Characterization of the Spatial Distributions and Optical Properties of Smoke Using Lidar Observations during SEAC4RS

Abstract:

The NASA Langley Research Center airborne combined Differential Absorption Lidar – High Spectral Resolution Lidar (DIAL/HSRL) characterized ozone and aerosol distributions while deployed on the NASA DC-8 during the Studies of Emissions and Atmospheric Composition, Clouds and Climate Coupling by Regional Surveys (SEAC4RS) airborne field campaign. In addition to measuring ozone concentrations throughout the troposphere and lower stratosphere, this advanced lidar system simultaneously measures aerosol extinction and aerosol optical thickness (AOT) at 532 nm via the HSRL technique, as well as aerosol backscatter and depolarization at 355, 532, and 1064 nm in both nadir and zenith directions. The DIAL/HSRL measurements of lidar ratio (i.e., the ratio of extinction and backscatter), aerosol depolarization ratio, backscatter color ratio, and spectral depolarization ratio (i.e., the ratio of aerosol depolarization at the two wavelengths) provide information about the aerosol physical properties and so are combined to infer aerosol type. Aerosol extinction and optical thickness are apportioned to these aerosol types.
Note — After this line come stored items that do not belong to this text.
Lemma game_effect_bump teams g n e :
  balanced e ->
  game_effect teams g n e =
    if decide (counted teams g) then
      bump e (game_played n g) (game_set_wins n g) (game_set_losses n g)
           (game_points_for n g) (game_points_against n g)
    else e.
Proof.
  intros Hbal. unfold game_effect. destruct (decide (counted teams g)) as [Hc|]; [|done].
  cbn zeta.
  set (e1 := at_key (team2 g) (add_games_played 1)
               n (at_key (team1 g) (add_games_played 1) n e)).
  destruct (sets_effect_fields (team1 g) (team2 g) (set_scores g) n e1)
    as (Ht & Hp & Hgp & Hpd & Hw & Hl & Hpf & Hpa).
  set (e2 := sets_effect (team1 g) (team2 g) (set_scores g) n e1) in *.
  assert (He1 : st_team e1 = st_team e /\ st_pool e1 = st_pool e
                /\ games_played e1 = (games_played e + game_played n g)%Z
                /\ point_differential e1 = point_differential e
                /\ set_wins e1 = set_wins e /\ set_losses e1 = set_losses e
                /\ points_for e1 = points_for e /\ points_against e1 = points_against e).
  { subst e1. unfold at_key, game_played, when.
    destruct (decide (n = team1 g)), (decide (n = team2 g)); cbn; repeat split; lia. }
  destruct He1 as (Ht1 & Hp1 & Hgp1 & Hpd1 & Hw1 & Hl1 & Hpf1 & Hpa1).
  unfold balanced in Hbal.
  assert (Hnone : n <> team1 g -> n <> team2 g ->
                  game_points_for n g = 0%Z /\ game_points_against n g = 0%Z).
  { intros H1 H2. unfold game_points_for, game_points_against.
    split; apply sum_list_zero; intros s; unfold when;
      rewrite !decide_False by done; done. }
  apply Standing_ext; unfold at_key;
    destruct (decide (n = team1 g)) as [E1|E1], (decide (n = team2 g)) as [E2|E2];
    cbn [set_differential bump st_team st_pool games_played set_wins set_losses
         points_for points_against point_differential];
    unfold game_set_wins, game_set_losses, game_points_for, game_points_against in *;
    try (destruct (Hnone E1 E2) as [Hz1 Hz2]); lia || congruence.
Qed.


Lemma bump_balanced e gp w l pf pa : balanced (bump e gp w l pf pa).
Proof. reflexivity. Qed.

Lemma total_cons f (g : Game) gs : total f (g :: gs) = (f g + total f gs)%Z.
Proof. reflexivity. Qed.

Lemma games_effect_bump teams gs n : forall e,
  balanced e ->
  games_effect teams gs n e =
    let cs := filter (counted teams) gs in
    bump e (total (game_played n) cs) (total (game_set_wins n) cs)
         (total (game_set_losses n) cs) (total (game_points_for n) cs)
         (total (game_points_against n) cs).
Proof.
  induction gs as [|g gs IH]; intros e Hbal; cbn zeta.
  - unfold balanced in Hbal. apply Standing_ext; cbn; lia || reflexivity.
  - cbn [games_effect]. rewrite game_effect_bump by done.
    destruct (decide (counted teams g)) as [Hc|Hc].
    + rewrite IH by apply bump_balanced. cbn zeta.
      rewrite filter_cons_True by done. rewrite !total_cons.
      apply Standing_ext; cbn; lia || reflexivity.
    + rewrite IH by done. cbn zeta. rewrite filter_cons_False by done. reflexivity.
Qed.
(** * Sales dashboard (src/app.py): a shallow embedding of the analytics
    functions, the period calculator and the signed, cached API client. *)

From Stdlib Require Import ZArith QArith Qround Lqa List String Ascii Bool Lia Sorted Permutation.
Import ListNotations.
Open Scope string_scope.
Open Scope list_scope.

(* ------------------------------------------------------------------ *)
(** ** Records as the Unleashed API returns them.

    A JSON key that may be absent is an [option]; [dget o d] is Python's
    [obj.get(key, d)]. *)

Definition dget {A} (o : option A) (d : A) : A :=
  match o with Some a => a | None => d end.

Record customer := { CustomerCode : option string; CustomerName : option string }.

(** [SalesPerson] of an order: [None] stands for an absent key, a null and
    the empty dict, all falsy in [if not salesperson]; [Some] is a non-empty dict. *)
Record salesperson := { Guid : option string; FullName : option string }.

Record product := {
  ProductCode : option string;
  ProductDescription : option string;
  DefaultPurchasePrice : option Q;
  AverageLandPrice : option Q }.

Record order_line := {
  Product : option product;
  LineTotal : option Q;
  OrderQuantity : option Q;
  UnitCost : option Q }.

(** Orders and credit notes share this shape (credit notes have no lines). *)
Record order := {
  Customer : option customer;
  SubTotal : option Q;
  SalesOrderLines : option (list order_line);
  SalesPerson : option salesperson }.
Smoke from biomass burning is identified by the lidar data and the optical parameters along with the vertical and horizontal distributions are presented from the SEAC4RS campaigns. Mixed Layer (ML) heights, which are often good proxies for daytime Planetary Boundary Layer (PBL) heights, are derived along the aircraft track by locating strong gradients in the aerosol backscatter profiles. The DIAL/HSRL measurements are used to determine the fraction of AOT due to smoke within and above the ML. In addition, the DIAL/HSRL measurements from the research flight on August 6, 2013 are used to quantify and characterize smoke above uniform stratus clouds.